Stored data
++++++++++
(** A safe merge of valid neighbours is valid. *)
Lemma merge_valid src target q t i j m :
  valid_inst src target q t -> valid_inst src target (q + inst_len t) j ->
  inst_len t + inst_len j < 2 ^ 32 -> plain t -> plain j -> 1 <= inst_len i -> 0 <= q ->
  tail_of t i -> safe_pair src target (q + inst_len t - inst_len i) i j = true ->
  try_coalesce (E:=E) t j = Ok (Some m) -> valid_inst src target q m.
Proof.
  intros (Htl & Htf & Ht) (Hjl & Hjf & Hj) Hl [_ Hta] [_ Hja] Hi1 Hq [Hil Htail] Hsafe Hm.
  destruct t as [l1|l1 a1 m1|l1], j as [l2|l2 a2 m2|l2]; cbn [try_coalesce inst_len] in *; try done.
  - rewrite add_w_ok in Hm by (unfold in_range; lia). cbn [bind] in Hm. injection Hm as <-.
    split_and!; cbn [inst_len]; (done || lia).
  - destruct (Z.eqb_spec m2 m1); [|done]. rewrite add_w_ok in Hm by (unfold in_range; lia).
    cbn [bind] in Hm. destruct (Z.eqb_spec a2 (a1 + l1)) as [->|]; [|done].
    rewrite add_w_ok in Hm by (unfold in_range; lia). cbn [bind] in Hm. injection Hm as <-.
    destruct i as [|l a m|]; try done. destruct Htail as [Hend ->]. cbn [safe_pair inst_len] in *.
    destruct Ht as (Ha1 & Hin1 & Hb1), Hj as (Ha2 & Hin2 & Hb2).
    assert (a1 + l1 <> lenZ src) as Hne.
    { intros Heq. rewrite !(proj2 (Z.eqb_eq _ _)) in Hsafe by lia. done. }
    split_and!; cbn [inst_len]; try lia. intros k Hk. destruct (Z.lt_ge_cases k l1); [by apply Hb1; lia|].
    specialize (Hb2 (k - l1) ltac:(lia)).
    by replace (a1 + l1 + (k - l1)) with (a1 + k) in Hb2 by lia;
       replace (q + l1 + (k - l1)) with (q + k) in Hb2 by lia.
  - rewrite add_w_ok in Hm by (unfold in_range; lia). cbn [bind] in Hm. injection Hm as <-.
    destruct i as [| |l]; try done. cbn [safe_pair inst_len] in *. apply bool_decide_eq_true_1 in Hsafe.
    replace (q + l1 - l + l) with (q + l1) in Hsafe by lia.
    split_and!; cbn [inst_len]; try lia. intros k Hk. destruct (Z.lt_ge_cases k l1); [by apply Ht; lia|].
    specialize (Hj (k - l1) ltac:(lia)). replace (q + l1 + (k - l1)) with (q + k) in Hj by lia.
    rewrite Hj, Hsafe. replace (q + l1 - l) with (q + (l1 - l)) by lia. apply Ht. lia.
Qed.

Lemma coalesce_step_ok stack j :
  Forall plain stack -> plain j -> insts_len stack + inst_len j < 2 ^ 32 ->
  exists stack', coalesce_step (E:=E) j stack = Ok stack' /\ Forall plain stack' /\
    insts_len stack' = insts_len stack + inst_len j /\
    (stack' = j :: stack \/ exists t rest m, stack = t :: rest /\ stack' = m :: rest /\
       try_coalesce (E:=E) t j = Ok (Some m) /\ tail_of m j /\ inst_len t + inst_len j < 2 ^ 32).
Proof.
  intros Hst Hj Hl. unfold coalesce_step. pose proof Hj as [Hj1 _].
  rewrite (proj2 (Z.eqb_neq _ _)) by lia.
  assert (forall l, insts_len (j :: l) = insts_len l + inst_len j) as Hcons
    by (intros l; unfold insts_len; simpl; lia).
  destruct stack as [|t rest]; cbn [bind].
  - exists [j]. split_and!; [done|by constructor|apply Hcons|by left].
  - inversion Hst as [|? ? Ht Hrest]; subst.
    pose proof (plain_len_nonneg rest Hrest) as Hn.
    assert (insts_len (t :: rest) = inst_len t + insts_len rest) as Ht' by done.
    destruct (try_coalesce_ok t j) as (o & Ho & Hm); [done|done|lia|]. rewrite Ho. cbn [bind].
    destruct o as [m|].
    + destruct (Hm m eq_refl) as (Hp & Hml & Htail). exists (m :: rest).
      split_and!; [done|by constructor|unfold insts_len in *; simpl in *; lia|].
      right. exists t, rest, m. split_and!; (done || lia).
    + exists (j :: t :: rest). split_and!; [done|by constructor|apply Hcons|by left].
Qed.

(** A safe merge of the top of the stack with [j] keeps the stack valid. *)
Lemma merge_covers src target t rest m i j :
  covers src target 0 (reverse (t :: rest)) (insts_len (t :: rest)) ->
  valid_inst src target (insts_len (t :: rest)) j -> plain t -> plain j ->
  inst_len t + inst_len j < 2 ^ 32 -> tail_of t i -> 1 <= inst_len i ->
  safe_pair src target (insts_len (t :: rest) - inst_len i) i j = true ->
  try_coalesce (E:=E) t j = Ok (Some m) ->
  covers src target 0 (reverse (m :: rest)) (insts_len (t :: rest) + inst_len j).
Proof.
  intros Hcov Hv Hpt Hj Hlt Hti Hi1 Hsafe Hm. rewrite !reverse_cons in *.
  apply covers_snoc_inv in Hcov as (q & Hq & Hvt & Hqt).
  assert (inst_len m = inst_len t + inst_len j) as Hml.
  { destruct (try_coalesce_ok t j) as (o & Ho & Hmm); [done|done|lia|].
    rewrite Hm in Ho. injection Ho as <-. by apply Hmm. }
  rewrite <- Hqt, <- Z.add_assoc, <- Hml. apply covers_snoc; [done|]. apply covers_range in Hq.
  eapply (merge_valid src target q t i j m); try done; rewrite ?Hqt; (done || lia).
Qed.

(** Any merge with [j] keeps the stack one that can be written. *)
Lemma merge_fits srclen t rest m j stop :
  insts_fit srclen 0 (reverse (t :: rest)) stop -> plain t -> plain j ->
  inst_len t + inst_len j < 2 ^ 32 -> try_coalesce (E:=E) t j = Ok (Some m) ->
  insts_fit srclen 0 (reverse (m :: rest)) (stop + inst_len j).
Proof.
  intros Hf Hpt Hpj Hl Hm. rewrite !reverse_cons in *.
  apply insts_fit_snoc_inv in Hf as (q & Hq & [Htl Hta] & <-).
  destruct (try_coalesce_ok t j) as (o & Ho & Hmm); [done|done|lia|]. rewrite Hm in Ho. injection Ho as <-.
  destruct (Hmm m eq_refl) as (_ & Hml & _). destruct Hpj as [Hj1 _].
  eapply insts_fit_app; [done|]. split; [|cbn [insts_fit]; lia]. split; [lia|].
  destruct t as [l1|l1 a1 m1|l1], j as [l2|l2 a2 m2|l2]; cbn [try_coalesce] in Hm; try done;
    repeat (case_match || (apply bind_ok_inv in Hm as (? & _ & Hm))); simplify_eq; done.
Qed.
++++++++++
▶ _WHAT TO PRODUCE_
The records above must be written out again exactly.

▶ _RESULT_
(** A safe merge of valid neighbours is valid. *)
Lemma merge_valid src target q t i j m :
  valid_inst src target q t -> valid_inst src target (q + inst_len t) j ->
  inst_len t + inst_len j < 2 ^ 32 -> plain t -> plain j -> 1 <= inst_len i -> 0 <= q ->
  tail_of t i -> safe_pair src target (q + inst_len t - inst_len i) i j = true ->
  try_coalesce (E:=E) t j = Ok (Some m) -> valid_inst src target q m.
Proof.
  intros (Htl & Htf & Ht) (Hjl & Hjf & Hj) Hl [_ Hta] [_ Hja] Hi1 Hq [Hil Htail] Hsafe Hm.
  destruct t as [l1|l1 a1 m1|l1], j as [l2|l2 a2 m2|l2]; cbn [try_coalesce inst_len] in *; try done.
  - rewrite add_w_ok in Hm by (unfold in_range; lia). cbn [bind] in Hm. injection Hm as <-.
    split_and!; cbn [inst_len]; (done || lia).
  - destruct (Z.eqb_spec m2 m1); [|done]. rewrite add_w_ok in Hm by (unfold in_range; lia).
    cbn [bind] in Hm. destruct (Z.eqb_spec a2 (a1 + l1)) as [->|]; [|done].
    rewrite add_w_ok in Hm by (unfold in_range; lia). cbn [bind] in Hm. injection Hm as <-.
    destruct i as [|l a m|]; try done. destruct Htail as [Hend ->]. cbn [safe_pair inst_len] in *.
    destruct Ht as (Ha1 & Hin1 & Hb1), Hj as (Ha2 & Hin2 & Hb2).
    assert (a1 + l1 <> lenZ src) as Hne.
    { intros Heq. rewrite !(proj2 (Z.eqb_eq _ _)) in Hsafe by lia. done. }
    split_and!; cbn [inst_len]; try lia. intros k Hk. destruct (Z.lt_ge_cases k l1); [by apply Hb1; lia|].
    specialize (Hb2 (k - l1) ltac:(lia)).
    by replace (a1 + l1 + (k - l1)) with (a1 + k) in Hb2 by lia;
       replace (q + l1 + (k - l1)) with (q + k) in Hb2 by lia.
  - rewrite add_w_ok in Hm by (unfold in_range; lia). cbn [bind] in Hm. injection Hm as <-.
    destruct i as [| |l]; try done. cbn [safe_pair inst_len] in *. apply bool_decide_eq_true_1 in Hsafe.
    replace (q + l1 - l + l) with (q + l1) in Hsafe by lia.
    split_and!; cbn [inst_len]; try lia. intros k Hk. destruct (Z.lt_ge_cases k l1); [by apply Ht; lia|].
    specialize (Hj (k - l1) ltac:(lia)). replace (q + l1 + (k - l1)) with (q + k) in Hj by lia.
    rewrite Hj, Hsafe. replace (q + l1 - l) with (q + (l1 - l)) by lia. apply Ht. lia.
Qed.

Lemma coalesce_step_ok stack j :
  Forall plain stack -> plain j -> insts_len stack + inst_len j < 2 ^ 32 ->
  exists stack', coalesce_step (E:=E) j stack = Ok stack' /\ Forall plain stack' /\
    insts_len stack' = insts_len stack + inst_len j /\
    (stack' = j :: stack \/ exists t rest m, stack = t :: rest /\ stack' = m :: rest /\
       try_coalesce (E:=E) t j = Ok (Some m) /\ tail_of m j /\ inst_len t + inst_len j < 2 ^ 32).
Proof.
  intros Hst Hj Hl. unfold coalesce_step. pose proof Hj as [Hj1 _].
  rewrite (proj2 (Z.eqb_neq _ _)) by lia.
  assert (forall l, insts_len (j :: l) = insts_len l + inst_len j) as Hcons
    by (intros l; unfold insts_len; simpl; lia).
  destruct stack as [|t rest]; cbn [bind].
  - exists [j]. split_and!; [done|by constructor|apply Hcons|by left].
  - inversion Hst as [|? ? Ht Hrest]; subst.
    pose proof (plain_len_nonneg rest Hrest) as Hn.
    assert (insts_len (t :: rest) = inst_len t + insts_len rest) as Ht' by done.
    destruct (try_coalesce_ok t j) as (o & Ho & Hm); [done|done|lia|]. rewrite Ho. cbn [bind].
    destruct o as [m|].
    + destruct (Hm m eq_refl) as (Hp & Hml & Htail). exists (m :: rest).
      split_and!; [done|by constructor|unfold insts_len in *; simpl in *; lia|].
      right. exists t, rest, m. split_and!; (done || lia).
    + exists (j :: t :: rest). split_and!; [done|by constructor|apply Hcons|by left].
Qed.

(** A safe merge of the top of the stack with [j] keeps the stack valid. *)
Lemma merge_covers src target t rest m i j :
  covers src target 0 (reverse (t :: rest)) (insts_len (t :: rest)) ->
  valid_inst src target (insts_len (t :: rest)) j -> plain t -> plain j ->
  inst_len t + inst_len j < 2 ^ 32 -> tail_of t i -> 1 <= inst_len i ->
  safe_pair src target (insts_len (t :: rest) - inst_len i) i j = true ->
  try_coalesce (E:=E) t j = Ok (Some m) ->
  covers src target 0 (reverse (m :: rest)) (insts_len (t :: rest) + inst_len j).
Proof.
  intros Hcov Hv Hpt Hj Hlt Hti Hi1 Hsafe Hm. rewrite !reverse_cons in *.
  apply covers_snoc_inv in Hcov as (q & Hq & Hvt & Hqt).
  assert (inst_len m = inst_len t + inst_len j) as Hml.
  { destruct (try_coalesce_ok t j) as (o & Ho & Hmm); [done|done|lia|].
    rewrite Hm in Ho. injection Ho as <-. by apply Hmm. }
  rewrite <- Hqt, <- Z.add_assoc, <- Hml. apply covers_snoc; [done|]. apply covers_range in Hq.
  eapply (merge_valid src target q t i j m); try done; rewrite ?Hqt; (done || lia).
Qed.

(** Any merge with [j] keeps the stack one that can be written. *)
Lemma merge_fits srclen t rest m j stop :
  insts_fit srclen 0 (reverse (t :: rest)) stop -> plain t -> plain j ->
  inst_len t + inst_len j < 2 ^ 32 -> try_coalesce (E:=E) t j = Ok (Some m) ->
  insts_fit srclen 0 (reverse (m :: rest)) (stop + inst_len j).
Proof.
  intros Hf Hpt Hpj Hl Hm. rewrite !reverse_cons in *.
  apply insts_fit_snoc_inv in Hf as (q & Hq & [Htl Hta] & <-).
  destruct (try_coalesce_ok t j) as (o & Ho & Hmm); [done|done|lia|]. rewrite Hm in Ho. injection Ho as <-.
  destruct (Hmm m eq_refl) as (_ & Hml & _). destruct Hpj as [Hj1 _].
  eapply insts_fit_app; [done|]. split; [|cbn [insts_fit]; lia]. split; [lia|].
  destruct t as [l1|l1 a1 m1|l1], j as [l2|l2 a2 m2|l2]; cbn [try_coalesce] in Hm; try done;
    repeat (case_match || (apply bind_ok_inv in Hm as (? & _ & Hm))); simplify_eq; done.
Qed.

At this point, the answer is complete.